• REQUIRED WORK
In the entries that follow, the line with "(* ===== verification/IPPoolProps.v ===== *)" opens the range and the line with "state is the" closes it; repeat that range exactly, both lines included.

•••••

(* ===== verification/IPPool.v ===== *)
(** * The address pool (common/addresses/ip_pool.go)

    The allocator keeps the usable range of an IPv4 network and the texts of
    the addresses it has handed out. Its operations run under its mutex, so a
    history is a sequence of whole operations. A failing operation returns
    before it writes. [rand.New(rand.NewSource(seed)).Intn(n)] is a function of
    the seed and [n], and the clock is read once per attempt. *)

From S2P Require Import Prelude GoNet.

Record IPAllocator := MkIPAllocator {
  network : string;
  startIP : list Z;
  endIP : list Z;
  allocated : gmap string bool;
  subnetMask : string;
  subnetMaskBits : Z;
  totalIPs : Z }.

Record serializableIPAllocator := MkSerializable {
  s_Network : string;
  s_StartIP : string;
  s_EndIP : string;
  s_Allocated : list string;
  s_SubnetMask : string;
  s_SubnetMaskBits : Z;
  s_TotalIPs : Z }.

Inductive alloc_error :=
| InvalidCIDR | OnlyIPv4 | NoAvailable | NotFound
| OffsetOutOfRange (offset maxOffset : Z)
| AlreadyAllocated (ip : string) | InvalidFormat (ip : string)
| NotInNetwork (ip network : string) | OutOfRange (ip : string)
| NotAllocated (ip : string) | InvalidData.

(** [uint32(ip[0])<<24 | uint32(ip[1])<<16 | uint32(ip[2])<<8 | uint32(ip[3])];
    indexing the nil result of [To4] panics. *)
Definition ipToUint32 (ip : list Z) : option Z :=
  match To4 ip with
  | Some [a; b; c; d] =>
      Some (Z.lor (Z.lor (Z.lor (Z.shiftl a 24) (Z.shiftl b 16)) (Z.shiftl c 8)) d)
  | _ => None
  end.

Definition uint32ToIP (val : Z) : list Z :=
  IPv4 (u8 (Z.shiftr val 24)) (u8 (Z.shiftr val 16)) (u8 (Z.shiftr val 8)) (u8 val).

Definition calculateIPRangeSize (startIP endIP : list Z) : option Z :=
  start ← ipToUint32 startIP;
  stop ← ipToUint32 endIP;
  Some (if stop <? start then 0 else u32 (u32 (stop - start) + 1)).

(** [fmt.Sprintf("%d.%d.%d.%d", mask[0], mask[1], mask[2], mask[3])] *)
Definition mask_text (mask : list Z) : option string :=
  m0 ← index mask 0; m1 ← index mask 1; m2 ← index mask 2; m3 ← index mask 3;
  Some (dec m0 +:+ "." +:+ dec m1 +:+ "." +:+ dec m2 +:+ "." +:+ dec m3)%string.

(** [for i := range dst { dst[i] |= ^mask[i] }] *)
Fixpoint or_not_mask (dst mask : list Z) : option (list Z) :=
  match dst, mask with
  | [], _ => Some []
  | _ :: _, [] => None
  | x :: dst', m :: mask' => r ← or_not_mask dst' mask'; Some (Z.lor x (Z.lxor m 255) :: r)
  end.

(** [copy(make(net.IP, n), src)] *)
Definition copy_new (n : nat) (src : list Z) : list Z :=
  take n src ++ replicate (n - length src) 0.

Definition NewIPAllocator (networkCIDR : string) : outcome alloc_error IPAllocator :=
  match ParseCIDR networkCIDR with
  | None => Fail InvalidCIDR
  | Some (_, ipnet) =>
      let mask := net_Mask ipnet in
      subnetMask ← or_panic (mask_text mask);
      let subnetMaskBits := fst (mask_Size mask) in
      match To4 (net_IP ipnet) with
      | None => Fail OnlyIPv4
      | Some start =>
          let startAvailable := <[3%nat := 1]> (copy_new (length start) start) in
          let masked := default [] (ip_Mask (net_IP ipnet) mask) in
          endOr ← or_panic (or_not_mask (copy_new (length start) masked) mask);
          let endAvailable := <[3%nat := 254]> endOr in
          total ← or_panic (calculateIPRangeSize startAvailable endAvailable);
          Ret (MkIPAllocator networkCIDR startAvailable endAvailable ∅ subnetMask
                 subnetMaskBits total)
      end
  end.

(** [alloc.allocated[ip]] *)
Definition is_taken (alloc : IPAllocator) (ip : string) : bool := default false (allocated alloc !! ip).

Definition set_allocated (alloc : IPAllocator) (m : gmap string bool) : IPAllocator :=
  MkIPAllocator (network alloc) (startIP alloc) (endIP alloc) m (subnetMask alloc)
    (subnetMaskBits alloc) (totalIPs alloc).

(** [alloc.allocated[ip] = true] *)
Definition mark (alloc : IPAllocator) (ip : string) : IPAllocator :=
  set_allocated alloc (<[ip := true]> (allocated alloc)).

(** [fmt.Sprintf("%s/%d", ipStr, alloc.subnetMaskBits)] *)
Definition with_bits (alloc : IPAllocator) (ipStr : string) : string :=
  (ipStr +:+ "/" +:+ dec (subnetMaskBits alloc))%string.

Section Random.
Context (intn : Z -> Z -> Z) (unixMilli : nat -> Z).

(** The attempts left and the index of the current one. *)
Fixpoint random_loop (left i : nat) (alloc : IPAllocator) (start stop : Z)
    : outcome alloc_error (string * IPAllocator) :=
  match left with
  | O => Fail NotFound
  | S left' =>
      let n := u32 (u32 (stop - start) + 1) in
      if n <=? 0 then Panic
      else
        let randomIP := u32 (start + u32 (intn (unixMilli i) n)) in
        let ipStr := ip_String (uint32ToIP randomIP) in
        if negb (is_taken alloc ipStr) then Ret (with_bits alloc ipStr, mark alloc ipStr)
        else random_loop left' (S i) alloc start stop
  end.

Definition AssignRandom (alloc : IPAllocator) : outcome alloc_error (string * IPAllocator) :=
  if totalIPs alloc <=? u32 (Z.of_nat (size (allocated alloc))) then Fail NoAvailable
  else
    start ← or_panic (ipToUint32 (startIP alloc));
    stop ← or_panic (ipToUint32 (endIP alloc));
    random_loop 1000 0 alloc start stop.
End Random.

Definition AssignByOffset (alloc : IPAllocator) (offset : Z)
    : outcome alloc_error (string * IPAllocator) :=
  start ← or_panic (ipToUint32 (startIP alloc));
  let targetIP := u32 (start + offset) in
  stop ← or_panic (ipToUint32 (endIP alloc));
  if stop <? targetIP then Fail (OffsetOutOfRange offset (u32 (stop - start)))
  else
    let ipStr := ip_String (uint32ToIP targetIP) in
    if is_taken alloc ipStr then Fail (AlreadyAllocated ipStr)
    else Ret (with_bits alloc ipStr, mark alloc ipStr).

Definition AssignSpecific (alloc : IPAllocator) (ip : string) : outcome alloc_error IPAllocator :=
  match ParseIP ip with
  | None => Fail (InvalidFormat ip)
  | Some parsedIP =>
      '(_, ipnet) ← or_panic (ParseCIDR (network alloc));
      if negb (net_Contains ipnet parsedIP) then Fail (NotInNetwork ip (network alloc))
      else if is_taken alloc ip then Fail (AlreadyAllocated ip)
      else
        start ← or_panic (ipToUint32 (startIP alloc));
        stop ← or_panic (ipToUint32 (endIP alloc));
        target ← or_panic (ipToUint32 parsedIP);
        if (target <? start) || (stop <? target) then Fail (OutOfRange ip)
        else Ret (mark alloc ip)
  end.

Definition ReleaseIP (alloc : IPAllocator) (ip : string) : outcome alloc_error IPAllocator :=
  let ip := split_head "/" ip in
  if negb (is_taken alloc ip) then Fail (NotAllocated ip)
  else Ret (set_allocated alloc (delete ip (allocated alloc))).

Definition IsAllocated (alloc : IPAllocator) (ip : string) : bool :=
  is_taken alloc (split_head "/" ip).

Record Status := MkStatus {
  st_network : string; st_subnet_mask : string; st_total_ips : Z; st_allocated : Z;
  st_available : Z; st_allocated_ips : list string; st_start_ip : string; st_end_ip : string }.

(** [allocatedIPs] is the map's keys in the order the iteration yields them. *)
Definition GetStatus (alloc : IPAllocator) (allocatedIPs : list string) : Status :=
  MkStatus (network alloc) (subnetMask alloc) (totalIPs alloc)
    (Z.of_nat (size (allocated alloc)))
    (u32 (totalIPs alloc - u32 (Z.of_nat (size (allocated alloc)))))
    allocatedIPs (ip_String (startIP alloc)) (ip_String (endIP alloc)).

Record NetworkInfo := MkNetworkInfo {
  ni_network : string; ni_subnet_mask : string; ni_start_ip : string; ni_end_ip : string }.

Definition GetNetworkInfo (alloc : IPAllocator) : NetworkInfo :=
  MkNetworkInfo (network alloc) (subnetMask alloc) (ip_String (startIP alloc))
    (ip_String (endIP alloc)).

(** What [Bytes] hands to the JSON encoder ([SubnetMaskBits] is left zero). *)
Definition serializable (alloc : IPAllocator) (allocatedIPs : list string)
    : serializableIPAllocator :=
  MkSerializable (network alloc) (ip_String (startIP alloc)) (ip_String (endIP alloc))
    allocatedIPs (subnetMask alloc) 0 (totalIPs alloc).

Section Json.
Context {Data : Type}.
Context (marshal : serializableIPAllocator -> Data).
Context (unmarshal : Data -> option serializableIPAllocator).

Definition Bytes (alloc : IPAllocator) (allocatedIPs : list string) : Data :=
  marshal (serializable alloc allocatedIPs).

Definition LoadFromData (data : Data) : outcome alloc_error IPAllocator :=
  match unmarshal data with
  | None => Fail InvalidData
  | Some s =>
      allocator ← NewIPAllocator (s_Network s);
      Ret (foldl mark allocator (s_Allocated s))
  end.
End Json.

•••••

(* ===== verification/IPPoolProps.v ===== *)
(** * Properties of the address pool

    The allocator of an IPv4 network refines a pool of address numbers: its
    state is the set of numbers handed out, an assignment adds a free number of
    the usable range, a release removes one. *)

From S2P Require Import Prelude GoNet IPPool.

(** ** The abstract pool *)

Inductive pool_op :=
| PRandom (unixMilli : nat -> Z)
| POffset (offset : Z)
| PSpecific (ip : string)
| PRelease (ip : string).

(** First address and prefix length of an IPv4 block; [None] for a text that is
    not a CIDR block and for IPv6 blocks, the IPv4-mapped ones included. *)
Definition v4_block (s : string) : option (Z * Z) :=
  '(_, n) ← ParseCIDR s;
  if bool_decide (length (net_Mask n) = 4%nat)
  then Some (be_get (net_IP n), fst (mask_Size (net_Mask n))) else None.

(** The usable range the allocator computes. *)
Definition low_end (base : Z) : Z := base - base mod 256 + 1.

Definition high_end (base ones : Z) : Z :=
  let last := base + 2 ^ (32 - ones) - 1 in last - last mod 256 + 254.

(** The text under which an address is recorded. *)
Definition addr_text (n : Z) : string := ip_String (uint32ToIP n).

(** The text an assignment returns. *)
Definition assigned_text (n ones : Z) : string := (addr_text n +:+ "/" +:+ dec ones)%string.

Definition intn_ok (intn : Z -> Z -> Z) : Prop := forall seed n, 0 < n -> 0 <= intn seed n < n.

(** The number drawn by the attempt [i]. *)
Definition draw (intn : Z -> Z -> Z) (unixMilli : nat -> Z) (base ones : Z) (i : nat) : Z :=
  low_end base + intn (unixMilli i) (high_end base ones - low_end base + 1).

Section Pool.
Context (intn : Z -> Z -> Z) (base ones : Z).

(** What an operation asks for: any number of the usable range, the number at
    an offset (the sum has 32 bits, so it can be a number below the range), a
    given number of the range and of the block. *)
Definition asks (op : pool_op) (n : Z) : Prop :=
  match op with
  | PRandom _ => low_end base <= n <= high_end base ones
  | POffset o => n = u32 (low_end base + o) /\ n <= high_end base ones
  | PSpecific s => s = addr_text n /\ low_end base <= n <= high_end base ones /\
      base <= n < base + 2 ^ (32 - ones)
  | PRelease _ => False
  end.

•••••

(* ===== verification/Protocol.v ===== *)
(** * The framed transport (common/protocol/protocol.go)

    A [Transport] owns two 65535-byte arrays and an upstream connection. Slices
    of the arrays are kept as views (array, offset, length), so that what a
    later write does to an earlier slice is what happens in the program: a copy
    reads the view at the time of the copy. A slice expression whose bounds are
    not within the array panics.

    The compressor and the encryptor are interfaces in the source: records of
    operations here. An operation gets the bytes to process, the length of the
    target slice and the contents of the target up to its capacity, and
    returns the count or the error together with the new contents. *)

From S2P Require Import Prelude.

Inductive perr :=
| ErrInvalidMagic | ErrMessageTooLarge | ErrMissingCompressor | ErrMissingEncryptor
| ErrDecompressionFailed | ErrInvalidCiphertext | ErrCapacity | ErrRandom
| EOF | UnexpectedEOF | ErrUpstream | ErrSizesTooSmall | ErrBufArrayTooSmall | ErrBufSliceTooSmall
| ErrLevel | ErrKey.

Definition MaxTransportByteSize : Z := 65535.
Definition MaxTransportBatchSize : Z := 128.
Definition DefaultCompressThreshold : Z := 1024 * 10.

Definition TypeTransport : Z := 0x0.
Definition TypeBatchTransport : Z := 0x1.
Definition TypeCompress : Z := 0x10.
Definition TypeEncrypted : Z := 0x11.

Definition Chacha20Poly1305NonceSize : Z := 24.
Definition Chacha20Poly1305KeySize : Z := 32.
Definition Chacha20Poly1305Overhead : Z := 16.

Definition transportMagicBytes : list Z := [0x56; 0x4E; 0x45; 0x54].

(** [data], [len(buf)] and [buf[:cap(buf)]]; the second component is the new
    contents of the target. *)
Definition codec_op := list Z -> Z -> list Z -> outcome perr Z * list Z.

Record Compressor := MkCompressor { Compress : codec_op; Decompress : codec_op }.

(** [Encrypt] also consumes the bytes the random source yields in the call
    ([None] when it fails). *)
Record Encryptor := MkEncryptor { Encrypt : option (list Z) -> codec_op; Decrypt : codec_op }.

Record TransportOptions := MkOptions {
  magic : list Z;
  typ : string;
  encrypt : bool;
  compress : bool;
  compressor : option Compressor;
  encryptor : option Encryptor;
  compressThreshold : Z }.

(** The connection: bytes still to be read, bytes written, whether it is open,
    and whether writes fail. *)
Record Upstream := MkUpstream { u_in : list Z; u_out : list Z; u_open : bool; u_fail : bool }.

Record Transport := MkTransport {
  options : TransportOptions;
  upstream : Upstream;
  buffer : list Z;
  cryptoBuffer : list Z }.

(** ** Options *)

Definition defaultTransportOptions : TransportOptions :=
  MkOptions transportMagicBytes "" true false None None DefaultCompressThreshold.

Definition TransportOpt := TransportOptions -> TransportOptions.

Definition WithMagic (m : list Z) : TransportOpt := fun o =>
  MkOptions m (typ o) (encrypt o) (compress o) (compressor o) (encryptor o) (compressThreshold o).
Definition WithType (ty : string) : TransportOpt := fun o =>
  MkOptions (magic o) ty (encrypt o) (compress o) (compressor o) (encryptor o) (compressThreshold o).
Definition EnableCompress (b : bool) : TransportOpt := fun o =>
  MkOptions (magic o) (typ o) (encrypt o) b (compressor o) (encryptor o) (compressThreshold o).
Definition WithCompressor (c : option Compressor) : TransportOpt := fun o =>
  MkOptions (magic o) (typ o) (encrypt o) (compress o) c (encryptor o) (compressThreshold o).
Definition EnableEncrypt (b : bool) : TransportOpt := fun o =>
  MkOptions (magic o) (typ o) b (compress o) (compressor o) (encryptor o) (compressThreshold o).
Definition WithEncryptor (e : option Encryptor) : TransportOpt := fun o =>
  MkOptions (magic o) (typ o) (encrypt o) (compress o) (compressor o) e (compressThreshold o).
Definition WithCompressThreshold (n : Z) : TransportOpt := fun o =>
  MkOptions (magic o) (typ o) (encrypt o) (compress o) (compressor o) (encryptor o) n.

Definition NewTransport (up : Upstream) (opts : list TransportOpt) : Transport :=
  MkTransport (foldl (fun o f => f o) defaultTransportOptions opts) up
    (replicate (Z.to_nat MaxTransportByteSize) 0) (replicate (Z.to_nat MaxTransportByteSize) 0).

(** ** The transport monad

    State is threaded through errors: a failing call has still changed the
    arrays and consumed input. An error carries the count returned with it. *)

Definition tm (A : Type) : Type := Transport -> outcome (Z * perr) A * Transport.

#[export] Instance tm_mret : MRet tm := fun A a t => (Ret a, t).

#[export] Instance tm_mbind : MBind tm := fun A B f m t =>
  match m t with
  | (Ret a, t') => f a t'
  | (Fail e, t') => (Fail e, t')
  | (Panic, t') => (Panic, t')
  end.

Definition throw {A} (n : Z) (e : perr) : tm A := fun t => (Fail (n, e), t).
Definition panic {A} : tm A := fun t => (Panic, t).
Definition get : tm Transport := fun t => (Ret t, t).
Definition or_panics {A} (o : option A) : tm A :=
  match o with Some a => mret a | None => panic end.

•••••

• RESPONSE TO THE EXERCISE
(* ===== verification/IPPoolProps.v ===== *)
(** * Properties of the address pool

    The allocator of an IPv4 network refines a pool of address numbers: its
    state is the set of numbers handed out, an assignment adds a free number of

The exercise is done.